Approximation Theory, Computing, and Deep Learning on the Wasserstein Space

2310.19548

Published 5/1/2024 by Massimo Fornasier, Pascal Heid, Giacomo Enrico Sodini

🤿

Abstract

The challenge of approximating functions in infinite-dimensional spaces from finite samples is widely regarded as formidable. In this study, we delve into the challenging problem of the numerical approximation of Sobolev-smooth functions defined on probability spaces. Our particular focus centers on the Wasserstein distance function, which serves as a relevant example. In contrast to the existing body of literature focused on approximating efficiently pointwise evaluations, we chart a new course to define functional approximants by adopting three machine learning-based approaches: 1. Solving a finite number of optimal transport problems and computing the corresponding Wasserstein potentials. 2. Employing empirical risk minimization with Tikhonov regularization in Wasserstein Sobolev spaces. 3. Addressing the problem through the saddle point formulation that characterizes the weak form of the Tikhonov functional's Euler-Lagrange equation. As a theoretical contribution, we furnish explicit and quantitative bounds on generalization errors for each of these solutions.
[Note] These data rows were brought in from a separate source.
Lemma pretty_go_value x : forall s, (x <> 0)%N ->
  digits_value (pretty_N_go x s) 0 = digits_value s (Z.of_N x).
Proof.
  induction (N.lt_wf_0 x) as [x _ IH]; intros s Hx.
  rewrite pretty_N_go_step by lia.
  destruct (pretty_char_digit (x mod 10)) as [Hd Hv]; [apply N.mod_lt; lia|].
  assert (Hlt : (x / 10 < x)%N) by (apply N.div_lt; lia).
  destruct (decide (x / 10 = 0)%N) as [E|E].
  - rewrite E, pretty_N_go_0. cbn [digits_value]. rewrite Hd, Hv. f_equal.
    pose proof (N.div_mod x 10). lia.
  - rewrite IH by assumption. cbn [digits_value]. rewrite Hd, Hv. f_equal.
    pose proof (N.div_mod x 10). lia.
Qed.

Lemma pretty_N_digits (n : N) : str_forall isdigit (pretty n) = true /\ pretty n <> "".
Proof.
  unfold pretty, pretty_N. destruct (decide _) as [|Hn]; [done|]. split.
  - by apply pretty_go_digits.
  - intros E. pose proof (pretty_go_value n "" Hn) as H. rewrite E in H. cbn in H. lia.
Qed.

Lemma pretty_N_value (n : N) : digits_value (pretty n) 0 = Z.of_N n.
Proof.
  unfold pretty, pretty_N. destruct (decide _) as [->|Hn]; [done|].
  by rewrite pretty_go_value.
Qed.

Lemma digit_not_special c : isdigit c = true -> isspace c = false /\ c <> "-"%char /\ c <> "+"%char.
Proof. destruct c as [[] [] [] [] [] [] [] []]; vm_compute; intros H; try discriminate H; done. Qed.

Lemma pretty_Z_shape (z : Z) : exists n : N, pretty z = (if z <? 0 then "-" else "") ++ pretty n /\ Z.of_N n = Z.abs z.
Proof. destruct z as [|p|p]; [by exists 0%N|by exists (Npos p)|by exists (Npos p)]. Qed.

(** A printed number reads back, whatever follows that is not a digit. *)
Lemma digits_value_app a b acc : str_forall isdigit a = true ->
  digits_value (a ++ b) acc = digits_value b (digits_value a acc).
Proof.
  revert acc. induction a as [|c a IH]; intros acc; [done|]. cbn.
  rewrite andb_true_iff. intros [-> Ha]. by apply IH.
Qed.

Lemma strtol10_pretty (z : Z) : strtol10 (pretty z) = z.
Proof.
  destruct (pretty_Z_shape z) as (n & -> & Hn). destruct (pretty_N_digits n) as [Hd Hne].
  destruct (z <? 0) eqn:E; breflect.
  - change (strtol10 ("-" ++ pretty n)) with (- digits_value (pretty n) 0).
    rewrite pretty_N_value. lia.
  - cbn [String.append]. pose proof (pretty_N_value n) as Hv.
    destruct (pretty n) as [|c t] eqn:Ep; [done|]. cbn in Hd. apply andb_true_iff in Hd as [Hc Hd].
    destruct (digit_not_special c Hc) as (Hs & H1 & H2).
    unfold strtol10. cbn [skip_spaces]. rewrite Hs.
    assert (Ev : digits_value (String c t) 0 = z) by lia.
    destruct c as [[] [] [] [] [] [] [] []]; try exact Ev; by exfalso; auto.
Qed.

Lemma atoi_pretty (z : Z) : - 2 ^ 31 <= z < 2 ^ 31 -> atoi (pretty z) = Ret z.
Proof.
  intros Hz. unfold atoi. rewrite strtol10_pretty.
  replace ((- 2 ^ 31 <=? z) && (z <? 2 ^ 31)) with true; [done|].
  symmetry. apply andb_true_iff. rewrite Z.leb_le, Z.ltb_lt. exact Hz.
Qed.

#[export] Hint Rewrite str_app_nil_r str_length_app str_forall_app str_filter_app : iota.
#[export] Hint Resolve str_filter_forall : iota.

(** ** C strings *)

(** The text of a [const char*]: it ends at the first NUL. *)
Definition c_string (s : string) : string :=
  str_upto s (find_if (fun c => Ascii.eqb c (ascii_of_N 0)) s).

Definition no_nul (s : string) : bool :=
  str_forall (fun c => negb (Ascii.eqb c (ascii_of_N 0))) s.

Lemma c_string_id s : no_nul s = true -> c_string s = s.
Proof. intros H. unfold c_string, str_upto. by rewrite (proj2 (find_if_none _ _) H). Qed.
(* ===== verification/Boost.v ===== *)
(** * The Boost functions the sources call

    Boost is not part of the repository: what the code calls is a parameter,
    the class [Boost], and what it relies on is the class [BoostLaws], which
    states the documented behaviour of each call.  [boost_reference] is a
    concrete instance, on which the laws hold, for the examples. *)
From stdpp Require Import base tactics list strings pretty.
From Stdlib Require Import ZArith Lia Ascii String.
From S2P Require Import Prelude CppString.

(** ** Documented meaning of the calls *)

(** White space removed at both ends. *)
Fixpoint trim_left (s : string) : string :=
  match s with
  | String c s' => if isspace c then trim_left s' else s
  | EmptyString => EmptyString
  end.

Fixpoint trim_right (s : string) : string :=
  match s with
  | String c s' =>
      match trim_right s' with
      | EmptyString => if isspace c then EmptyString else String c EmptyString
      | t => String c t
      end
  | EmptyString => EmptyString
  end.

Definition hex_digit (n : Z) : ascii :=
  byte_char (if n <? 10 then 48 + n else 55 + n).

Definition lower_char (c : ascii) : ascii :=
  if isupper c then byte_char (char_byte c + 32) else c.

(** ** The operations *)

Class Boost : Type := {
  (** [boost::trim] *)
  trim : string -> string;
  (** [boost::erase_all(s, x)] for a one-character [x] *)
  erase_all : string -> ascii -> string;
  (** [boost::tokenizer] with [char_separator(sep, "", keep_empty_tokens)] for
      a one-character [sep] *)
  tokenize : ascii -> string -> list string;
  (** [boost::to_lower_copy] *)
  to_lower_copy : string -> string;
  (** [boost::format("%02X ")] of a byte *)
  format_02X_space : Z -> string;
  (** [boost::lexical_cast<std::string>] of an integer *)
  lexical_cast : Z -> string;
  (** [boost::erase_all_regex_copy] for the expression [[chars]+] *)
  erase_all_class : string -> string -> string;
  (** [boost::split(.., s, is_any_of(d))] for a one-character [d] *)
  split : ascii -> string -> list string;
  (** [boost::starts_with(input, test)] *)
  starts_with : string -> string -> bool
}.

Class BoostLaws (B : Boost) : Prop := {
  trim_law s : trim s = trim_right (trim_left s);
  erase_all_law s c : erase_all s c = str_filter (fun d => negb (Ascii.eqb d c)) s;
  tokenize_nil d : tokenize d "" = [];
  tokenize_law d s : s <> ""%string -> tokenize d s = split_char d s;
  to_lower_copy_law s : to_lower_copy s = str_map lower_char s;
  format_02X_law b : is_byte b ->
    format_02X_space b
    = String (hex_digit (b / 16)) (String (hex_digit (b mod 16)) (String " " ""));
  lexical_cast_law z : lexical_cast z = pretty z;
  erase_all_class_law chars s :
    erase_all_class chars s = str_filter (fun c => negb (in_set chars c)) s;
  split_law d s : split d s = split_char d s;
  starts_with_law input test : starts_with input test = String.prefix test input
}.

(** ** A reference instance *)

Definition boost_reference : Boost := {|
  trim s := trim_right (trim_left s);
  erase_all s c := str_filter (fun d => negb (Ascii.eqb d c)) s;
  tokenize d s := if String.eqb s "" then [] else split_char d s;
  to_lower_copy := str_map lower_char;
  format_02X_space b :=
    String (hex_digit (b / 16)) (String (hex_digit (b mod 16)) (String " " ""));
  lexical_cast := pretty;
  erase_all_class chars s := str_filter (fun c => negb (in_set chars c)) s;
  split := split_char;
  starts_with input test := String.prefix test input
|}.

Lemma boost_reference_laws : BoostLaws boost_reference.
Proof.
  constructor; try reflexivity.
  intros d s Hs. cbn. apply String.eqb_neq in Hs. by rewrite Hs.
Qed.

Lemma trim_no_space `{BoostLaws} s :
  str_forall (fun c => negb (isspace c)) s = true -> trim s = s.
Proof.
  intros Hs. rewrite trim_law.
  assert (Hl : trim_left s = s).
  { destruct s as [|c s]; [done|]. cbn in *. by destruct (isspace c). }
  rewrite Hl. clear Hl. induction s as [|c s IH]; [done|]. cbn in *.
  apply andb_true_iff in Hs as [Hc Hs]. rewrite IH by done.
  destruct s; [by destruct (isspace c)|done].
Qed.

Lemma erase_all_no `{BoostLaws} s c : no_char c s = true -> erase_all s c = s.
Proof. intros Hs. rewrite erase_all_law. by apply str_filter_id. Qed.

(** ** Property trees

    [boost::property_tree::ptree], with the serialisation of
    [src/src/util/json_parser.hpp], a copy of Boost's. *)
Class PropertyTree : Type := {
  ptree : Type;
  pt_empty : ptree;
  (** [get_optional<std::string>] *)
  pt_get : ptree -> string -> option string;
  (** [put] of a string *)
  pt_put : ptree -> string -> string -> ptree;
  (** the children of [get_child], which throws [ptree_bad_path] without it *)
  pt_get_child : ptree -> string -> option (list (string * ptree));
  write_json : ptree -> string
}.

Class PropertyTreeLaws (P : PropertyTree) : Prop := {
  pt_get_put t k v : pt_get (pt_put t k v) k = Some v;
  pt_get_child_empty k : k <> EmptyString -> pt_get_child pt_empty k = None
}.

(** [get<std::string>(path, default)] *)
Definition pt_get_default `{PropertyTree} (t : ptree) (path default : string) : string :=
  match pt_get t path with Some v => v | None => default end.

(** A reference instance: the text of each path, and the text of the children
    of [attributes] and [static_attributes]. *)
Inductive tree : Type := Tree (fields : list (string * string)) (children : list (string * list tree)).

Fixpoint assoc {A} (l : list (string * A)) (k : string) : option A :=
  match l with
  | [] => None
  | (k', v) :: l' => if String.eqb k' k then Some v else assoc l' k
  end.

Definition ptree_reference (show : tree -> string) : PropertyTree := {|
  ptree := tree;
  pt_empty := Tree [] [];
  pt_get t k := let '(Tree fs _) := t in assoc fs k;
  pt_put t k v := let '(Tree fs cs) := t in Tree ((k, v) :: fs) cs;
  pt_get_child t k :=
    let '(Tree _ cs) := t in
    match assoc cs k with Some ts => Some (map (fun t => (EmptyString, t)) ts) | None => None end;
  write_json := show
|}.

Lemma ptree_reference_laws show : PropertyTreeLaws (ptree_reference show).
Proof. constructor; [|done]. intros [fs cs] k v. cbn. by rewrite String.eqb_refl. Qed.

(** Walking a property tree: its children from [begin] to [end], and [data]. *)
Class PropertyTreeIter `{PropertyTree} : Type := {
  pt_children : ptree -> list (string * ptree);
  pt_data : ptree -> string
}.

Class PropertyTreeIterLaws `{PI : PropertyTreeIter} : Prop := {
  pt_children_empty : pt_children pt_empty = [];
  (** a name without a separator of paths *)
  pt_children_put k v : no_char "." k = true ->
    exists t, pt_children (pt_put pt_empty k v) = [(k, t)] /\ pt_data t = v
}.

(** Children are the fields, the latest value of each; the text of a leaf is
    its field without name. *)
Fixpoint first_fields (fs : list (string * string)) (seen : list string)
    : list (string * string) :=
  match fs with
  | [] => []
  | (k, v) :: fs' =>
      if existsb (String.eqb k) seen then first_fields fs' seen
      else ((k, v) :: first_fields fs' (k :: seen))%list
  end.

Definition ptree_iter_reference (show : tree -> string)
    : @PropertyTreeIter (ptree_reference show) :=
  @Build_PropertyTreeIter (ptree_reference show)
    (fun t : tree => let '(Tree fs _) := t in
       map (fun kv => (fst kv, Tree [(EmptyString, snd kv)] [])) (first_fields fs []))
    (fun t : tree => let '(Tree fs _) := t in
       match assoc fs EmptyString with Some v => v | None => EmptyString end).

Lemma ptree_iter_reference_laws show : @PropertyTreeIterLaws _ (ptree_iter_reference show).
Proof. constructor; [done|]. intros k v _. by eexists. Qed.

(** Integers in a property tree, [get<int>] and [put] of an [int], and
    [lexical_cast<int>] of a text, [None] when it throws. *)
Class PropertyTreeInt `{PropertyTree} : Type := {
  pt_get_int : ptree -> string -> option Z;
  pt_put_int : ptree -> string -> Z -> ptree;
  lexical_cast_int : string -> option Z
}.

Class PropertyTreeIntLaws `{PN : PropertyTreeInt} : Prop := {
  pt_get_int_put t k z : pt_get_int (pt_put_int t k z) k = Some z;
  pt_get_put_int t k z k' : k <> k' -> pt_get (pt_put_int t k z) k' = pt_get t k';
  pt_get_int_text t k v k' : k <> k' -> pt_get_int (pt_put t k v) k' = pt_get_int t k';
  pt_get_put_ne t k v k' : k <> k' -> pt_get (pt_put t k v) k' = pt_get t k'
}.

Definition int_of_text (s : string) : option Z :=
  let z := strtol10 s in if String.eqb (pretty z) s then Some z else None.

Definition ptree_int_reference (show : tree -> string)
    : @PropertyTreeInt (ptree_reference show) :=
  @Build_PropertyTreeInt (ptree_reference show)
    (fun t : tree => fun k => let '(Tree fs _) := t in
       match assoc fs k with Some s => int_of_text s | None => None end)
    (fun t : tree => fun k z => let '(Tree fs cs) := t in Tree ((k, pretty z) :: fs)%list cs)
    int_of_text.

Lemma ptree_int_reference_laws show : @PropertyTreeIntLaws _ (ptree_int_reference show).
Proof.
  constructor.
  - intros [fs cs] k z. cbn. rewrite String.eqb_refl. unfold int_of_text.
    by rewrite strtol10_pretty, String.eqb_refl.
  - intros [fs cs] k z k' Hk. cbn. apply String.eqb_neq in Hk. by rewrite Hk.
  - intros [fs cs] k v k' Hk. cbn. apply String.eqb_neq in Hk. by rewrite Hk.
  - intros [fs cs] k v k' Hk. cbn. apply String.eqb_neq in Hk. by rewrite Hk.
Qed.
In the proofs, we leverage the theory of metric Sobolev spaces and we combine it with techniques of optimal transport, variational calculus, and large deviation bounds. In our numerical implementation, we harness appropriately designed neural networks to serve as basis functions. These networks undergo training using diverse methodologies. This approach allows us to obtain approximating functions that can be rapidly evaluated after training. Consequently, our constructive solutions significantly enhance at equal accuracy the evaluation speed, surpassing that of state-of-the-art methods by several orders of magnitude.

Create account to get full access

Overview

The paper addresses the challenge of approximating Sobolev-smooth functions defined on probability spaces from finite samples.
The focus is on the Wasserstein distance function as a relevant example.
The authors propose three machine learning-based approaches to define functional approximants, including solving optimal transport problems, using empirical risk minimization with Tikhonov regularization, and a saddle point formulation.
Explicit and quantitative bounds on generalization errors are provided for each solution.
The authors leverage the theory of metric Sobolev spaces, optimal transport, variational calculus, and large deviation bounds in their proofs.
Neural networks are used as basis functions, allowing for rapid evaluation of the approximating functions after training.

Plain English Explanation

The paper tackles the difficult problem of approximating smooth functions defined on probability spaces using a finite number of samples. This is a challenging task because these functions exist in an infinite-dimensional space, making it hard to capture their full complexity from a limited dataset.

The authors focus on the Wasserstein distance function as an example, which is a useful metric for comparing probability distributions. Instead of just trying to approximate the function's values at specific points, the researchers propose three machine learning-based approaches to define full functional approximations.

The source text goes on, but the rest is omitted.